Your answer must be the records, copied with no change.
────────
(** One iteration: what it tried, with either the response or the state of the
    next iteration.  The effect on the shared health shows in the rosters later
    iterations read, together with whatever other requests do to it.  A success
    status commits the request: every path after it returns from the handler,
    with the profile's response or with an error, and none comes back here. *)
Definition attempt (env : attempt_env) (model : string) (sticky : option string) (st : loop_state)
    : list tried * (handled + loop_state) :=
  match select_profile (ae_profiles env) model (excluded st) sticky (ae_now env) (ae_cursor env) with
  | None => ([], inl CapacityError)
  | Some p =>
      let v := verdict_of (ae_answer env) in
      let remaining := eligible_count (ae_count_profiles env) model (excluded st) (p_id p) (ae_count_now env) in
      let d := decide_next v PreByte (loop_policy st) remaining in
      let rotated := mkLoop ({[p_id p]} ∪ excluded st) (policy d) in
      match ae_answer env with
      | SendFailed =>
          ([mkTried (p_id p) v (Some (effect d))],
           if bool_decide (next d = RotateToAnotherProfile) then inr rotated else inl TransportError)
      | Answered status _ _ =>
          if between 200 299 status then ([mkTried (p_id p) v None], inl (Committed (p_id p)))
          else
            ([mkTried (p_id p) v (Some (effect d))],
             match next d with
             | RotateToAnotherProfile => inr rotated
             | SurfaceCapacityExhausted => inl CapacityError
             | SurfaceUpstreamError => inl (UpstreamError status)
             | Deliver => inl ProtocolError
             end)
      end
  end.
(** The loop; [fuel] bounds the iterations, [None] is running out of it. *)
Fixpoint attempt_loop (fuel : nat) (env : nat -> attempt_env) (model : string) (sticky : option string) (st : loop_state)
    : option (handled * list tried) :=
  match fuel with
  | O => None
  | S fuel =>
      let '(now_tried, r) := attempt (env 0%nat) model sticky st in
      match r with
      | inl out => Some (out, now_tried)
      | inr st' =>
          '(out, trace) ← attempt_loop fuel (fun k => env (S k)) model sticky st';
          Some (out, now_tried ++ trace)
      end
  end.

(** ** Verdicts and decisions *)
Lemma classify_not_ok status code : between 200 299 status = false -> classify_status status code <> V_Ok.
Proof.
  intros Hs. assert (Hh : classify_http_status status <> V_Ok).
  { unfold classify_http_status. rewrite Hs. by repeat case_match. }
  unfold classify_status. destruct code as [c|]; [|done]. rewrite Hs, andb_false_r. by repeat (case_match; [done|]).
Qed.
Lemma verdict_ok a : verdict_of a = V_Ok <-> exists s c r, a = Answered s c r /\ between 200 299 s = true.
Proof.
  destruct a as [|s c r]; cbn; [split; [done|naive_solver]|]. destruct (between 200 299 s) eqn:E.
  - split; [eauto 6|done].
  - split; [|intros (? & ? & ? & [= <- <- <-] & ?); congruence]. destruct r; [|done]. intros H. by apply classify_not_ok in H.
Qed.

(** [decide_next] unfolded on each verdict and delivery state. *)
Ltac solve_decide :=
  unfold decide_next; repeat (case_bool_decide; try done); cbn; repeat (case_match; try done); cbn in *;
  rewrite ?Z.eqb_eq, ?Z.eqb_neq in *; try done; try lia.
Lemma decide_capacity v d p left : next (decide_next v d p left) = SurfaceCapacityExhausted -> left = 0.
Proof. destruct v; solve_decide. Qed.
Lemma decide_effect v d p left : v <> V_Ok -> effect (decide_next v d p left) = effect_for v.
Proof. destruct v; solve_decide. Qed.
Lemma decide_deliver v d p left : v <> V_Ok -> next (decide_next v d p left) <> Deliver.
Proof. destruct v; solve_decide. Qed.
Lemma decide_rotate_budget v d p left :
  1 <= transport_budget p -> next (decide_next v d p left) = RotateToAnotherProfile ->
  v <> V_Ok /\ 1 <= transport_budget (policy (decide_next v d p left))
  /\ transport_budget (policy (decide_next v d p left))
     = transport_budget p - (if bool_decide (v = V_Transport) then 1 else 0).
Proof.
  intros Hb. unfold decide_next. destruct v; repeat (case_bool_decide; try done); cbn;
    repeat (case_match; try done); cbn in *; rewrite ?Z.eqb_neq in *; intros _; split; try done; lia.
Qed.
────────
▶ Result for this task:
(** One iteration: what it tried, with either the response or the state of the
    next iteration.  The effect on the shared health shows in the rosters later
    iterations read, together with whatever other requests do to it.  A success
    status commits the request: every path after it returns from the handler,
    with the profile's response or with an error, and none comes back here. *)
Definition attempt (env : attempt_env) (model : string) (sticky : option string) (st : loop_state)
    : list tried * (handled + loop_state) :=
  match select_profile (ae_profiles env) model (excluded st) sticky (ae_now env) (ae_cursor env) with
  | None => ([], inl CapacityError)
  | Some p =>
      let v := verdict_of (ae_answer env) in
      let remaining := eligible_count (ae_count_profiles env) model (excluded st) (p_id p) (ae_count_now env) in
      let d := decide_next v PreByte (loop_policy st) remaining in
      let rotated := mkLoop ({[p_id p]} ∪ excluded st) (policy d) in
      match ae_answer env with
      | SendFailed =>
          ([mkTried (p_id p) v (Some (effect d))],
           if bool_decide (next d = RotateToAnotherProfile) then inr rotated else inl TransportError)
      | Answered status _ _ =>
          if between 200 299 status then ([mkTried (p_id p) v None], inl (Committed (p_id p)))
          else
            ([mkTried (p_id p) v (Some (effect d))],
             match next d with
             | RotateToAnotherProfile => inr rotated
             | SurfaceCapacityExhausted => inl CapacityError
             | SurfaceUpstreamError => inl (UpstreamError status)
             | Deliver => inl ProtocolError
             end)
      end
  end.
(** The loop; [fuel] bounds the iterations, [None] is running out of it. *)
Fixpoint attempt_loop (fuel : nat) (env : nat -> attempt_env) (model : string) (sticky : option string) (st : loop_state)
    : option (handled * list tried) :=
  match fuel with
  | O => None
  | S fuel =>
      let '(now_tried, r) := attempt (env 0%nat) model sticky st in
      match r with
      | inl out => Some (out, now_tried)
      | inr st' =>
          '(out, trace) ← attempt_loop fuel (fun k => env (S k)) model sticky st';
          Some (out, now_tried ++ trace)
      end
  end.

(** ** Verdicts and decisions *)
Lemma classify_not_ok status code : between 200 299 status = false -> classify_status status code <> V_Ok.
Proof.
  intros Hs. assert (Hh : classify_http_status status <> V_Ok).
  { unfold classify_http_status. rewrite Hs. by repeat case_match. }
  unfold classify_status. destruct code as [c|]; [|done]. rewrite Hs, andb_false_r. by repeat (case_match; [done|]).
Qed.
Lemma verdict_ok a : verdict_of a = V_Ok <-> exists s c r, a = Answered s c r /\ between 200 299 s = true.
Proof.
  destruct a as [|s c r]; cbn; [split; [done|naive_solver]|]. destruct (between 200 299 s) eqn:E.
  - split; [eauto 6|done].
  - split; [|intros (? & ? & ? & [= <- <- <-] & ?); congruence]. destruct r; [|done]. intros H. by apply classify_not_ok in H.
Qed.

(** [decide_next] unfolded on each verdict and delivery state. *)
Ltac solve_decide :=
  unfold decide_next; repeat (case_bool_decide; try done); cbn; repeat (case_match; try done); cbn in *;
  rewrite ?Z.eqb_eq, ?Z.eqb_neq in *; try done; try lia.
Lemma decide_capacity v d p left : next (decide_next v d p left) = SurfaceCapacityExhausted -> left = 0.
Proof. destruct v; solve_decide. Qed.
Lemma decide_effect v d p left : v <> V_Ok -> effect (decide_next v d p left) = effect_for v.
Proof. destruct v; solve_decide. Qed.
Lemma decide_deliver v d p left : v <> V_Ok -> next (decide_next v d p left) <> Deliver.
Proof. destruct v; solve_decide. Qed.
Lemma decide_rotate_budget v d p left :
  1 <= transport_budget p -> next (decide_next v d p left) = RotateToAnotherProfile ->
  v <> V_Ok /\ 1 <= transport_budget (policy (decide_next v d p left))
  /\ transport_budget (policy (decide_next v d p left))
     = transport_budget p - (if bool_decide (v = V_Transport) then 1 else 0).
Proof.
  intros Hb. unfold decide_next. destruct v; repeat (case_bool_decide; try done); cbn;
    repeat (case_match; try done); cbn in *; rewrite ?Z.eqb_neq in *; intros _; split; try done; lia.
Qed.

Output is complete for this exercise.